The background tape began to make its unobtrusive sounds. In overdrive, of course, the Med Ship was wholly isolated from the normal universe of galaxies and stars. There was, in theory, only one conceivable way in which it could be affected by anything outside its own overdrive field, and that had never happened yet. So there could have been a sepulchral, nerve-racking silence in the small spacecraft but for such sounds as the background tape provided.

Those were trivial, those sounds. One had to pay close attention to hear them. There was the sound of rain, and of traffic, and of wind in treetops and voices too faint for the words to be distinguished, and almost inaudible music—and sometimes laughter. The background tape carried no information; only the assurance that there were still worlds with clouds and people and creatures moving about on them.

But sensory assurance of the existence of a real cosmos is as essential to a man's subjective health as hormones and enzymes to his body. Calhoun would have suffered from the lack of such noises if they'd stopped, but he paid no attention to them when they began.

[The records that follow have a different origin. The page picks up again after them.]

Lemma isFile_ok (s : Service MemoryDriver) p a q d nd :
  table_wf (descriptorTable s) -> existsb (fun d => negb (isValid d)) (descriptorTable s) = true ->
  Fs.getNode (workingDirectory s) p (filesystem s) = Ok (Some (a, q)) -> drivers (filesystem s) !! a = Some d -> nodes d !! q = Some nd ->
  exists i, descriptorTable s !! i = Some FileDescriptor_new /\
    isFile (File_new p) s = Ok (negb (bool_decide (getType nd = DIRECTORY)), mkFile p (Z.of_nat i), set_table (<[i := opened (a, q)]> (descriptorTable s)) s).
Proof.
  intros Hwf Hfree Hg Ha Hq. destruct (openFile_ok s p (a, q) Hwf Hg) as [[Hall _]|(i & Hi & _ & E)].
  { rewrite existsb_exists in Hfree. destruct Hfree as (x & Hx & Hnv). rewrite forallb_forall in Hall. by rewrite (Hall x Hx) in Hnv. }
  exists i. split; [done|]. pose proof (lookup_lt_Some _ _ _ Hi) as Hl. unfold isFile, File_getType, with_open, ensureFileIsOpened. change (fileDescriptor (File_new p) <? 0) with true.
  change (path (File_new p)) with p. rewrite E, !ok_bind. cbn [fileDescriptor]. rewrite (proj2 (Z.ltb_ge (Z.of_nat i) 0)) by lia.
  unfold getFileType. rewrite (open_node_ok _ _ a q d) by (try done; by apply getDescriptor_opened). rewrite ok_bind. cbn [drv_type MemoryDriver_driver]. unfold wrapper_getType, node_at. rewrite Hq. done.
Qed.

Lemma strip_dir nd v : strip nd = v -> getType nd = DIRECTORY <-> exists m, v = MemoryDirectoryNode m [].
Proof. intros <-. split; [destruct nd; try done; intros _; by eexists|]. intros [m Hm]. by destruct nd. Qed.

(** SetWorkingDirectory succeeds exactly for a path to a directory, then
    relative paths start there; it leaves files and descriptors as they
    were, and the working directory stays absolute, so that resolving paths
    ends. *)
Theorem change_directory (s : Service MemoryDriver) p :
  let w := workingDirectory s in
  let ts := canonical w p in
  fs_wf (filesystem s) -> table_wf (descriptorTable s) -> chars_ok w -> chars_ok p -> absolute w -> p <> [] ->
  descriptorTable s !! 0%nat <> Some FileDescriptor_new -> existsb (fun d => negb (isValid d)) (descriptorTable s) = true ->
  exists b s', setWorkingDirectory p s = Ok (b, s') /\
    (b = true <-> exists m, fs_view (filesystem s) ts = Some (MemoryDirectoryNode m [])) /\
    filesystem s' = filesystem s /\ descriptorTable s' = descriptorTable s /\ absolute (workingDirectory s') /\
    if (b : bool) then resolve (tokens slash (workingDirectory s')) = ts else workingDirectory s' = w.
Proof.
  intros w ts Hwf Htw Hw Hp Ha Hne H0 Hfree. destruct (file_path_ok s p Hw Ha Hne) as (Hqa & Hqr & Hqc). pose proof (canonical_names w p Hw Hp) as Hts. fold w ts in Hts, Hqr, Hqc.
  unfold setWorkingDirectory. set (f := getFileFromPath p s) in *. assert (Ef : f = File_new (path f)) by (unfold f, getFileFromPath; destruct p as [|c p']; [done|]; by destruct (c =? slash)).
  set (q := path f) in *. rewrite Ef. clearbody q f. subst f. assert (Hpq : parse w q = path_of ts) by (unfold parse; by rewrite Hqc).
  destruct (fs_view (filesystem s) ts) as [v|] eqn:Ev.
  - destruct (memory_getNode (filesystem s) w q ts v Hwf Hts Hpq Ev) as (k & a & d & x & _ & Hd & Hdw & _ & Hx & Hg).
    rewrite (proj2 (exists_ok s q (a, x) Htw) Hg). assert (forallb isValid (descriptorTable s) = false) as ->.
    { apply not_true_is_false. intros H. rewrite existsb_exists in Hfree. destruct Hfree as (y & Hy & Hny). rewrite forallb_forall in H. by rewrite (H y Hy) in Hny. }
    rewrite bool_decide_false by done. rewrite ok_bind. cbn [negb]. destruct (nodes d !! x) as [nd|] eqn:End; [|done]. injection Hx as Hx.
    destruct (isFile_ok s q a x d nd Htw Hfree Hg Hd End) as (i & Hi & ->). rewrite ok_bind. cbv zeta. pose proof (strip_dir nd v Hx) as Hdir.
    set (s' := mkService (filesystem s) (descriptorTable s) q). assert (Hneg : (Z.of_nat i =? -1) = false) by (apply Z.eqb_neq; lia).
    case_bool_decide as Ht; cbn [negb fst snd].
    + change (mkService _ _ _) with (set_table (<[i := opened (a, x)]> (descriptorTable s')) s'). unfold File_destroy. cbn [fileDescriptor]. rewrite Hneg. cbn [negb]. rewrite closeFile_opened, ok_bind by done.
      eexists true, s'. split_and!; try done. split; [|done]. intros _. apply Hdir in Ht as [m ->]. by exists m.
    + unfold File_destroy. cbn [fileDescriptor]. rewrite Hneg. cbn [negb]. rewrite closeFile_opened, ok_bind by done.
      eexists false, s. split_and!; try done. split; [done|]. intros [m [= ->]]. exfalso. apply Ht, Hdir. by exists m.
  - destruct (getNode_names (filesystem s) w q ts Hwf Hts Hpq) as (r & Hg & _ & Hr). assert (r = None) as -> by by apply Hr.
    rewrite (proj1 (exists_ok s q (0, 0) Htw) Hg), ok_bind. cbn [negb]. exists false, s. split_and!; try done. split; [done|by intros [m [=]]].
Qed.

On this occasion the Med Ship stayed in overdrive for three long weeks, while the overdrive field hurtled toward the planet Kryder II. Calhoun was supposed to make a special public health visit there. Some cases of what the planetary government called a plague had turned up. The government was in a panic because plagues of similar type had appeared on two other worlds previously and done great damage. In both other cases a Med Ship man had arrived in time to check and stop the pestilence. In both cases the plague was not a new one, but a pestilence of familiar diseases. In both forerunners of this third plague, the arriving Med Ship's tormal had succumbed to the infection. So the government of Kryder II had called for help, and Calhoun and Murgatroyd answered the call. They were on the way to take charge.

Calhoun was singularly suspicious of this assignment. The report on the contagion was tricky. Typically, a patient was admitted to hospital with a case of—say—typhoid fever. It was a sporadic case, untraceable to any previous clinical one. The proper antibiotic was administered. With suitable promptness, the patient ceased to have typhoid fever. But he was weakened, and immediately developed another infectious disease. It might be meningitis. That yielded to treatment, but something else followed, perhaps a virus infection. The series went on until he died. Sometimes a patient survived a dozen such contagions, to die of a thirteenth. Sometimes he remained alive, emaciated and weak. No amount of care could prevent a succession of totally unrelated illnesses. Exposure or non-exposure seemed to make no difference. And the cause of this plague of plagues was undetectable.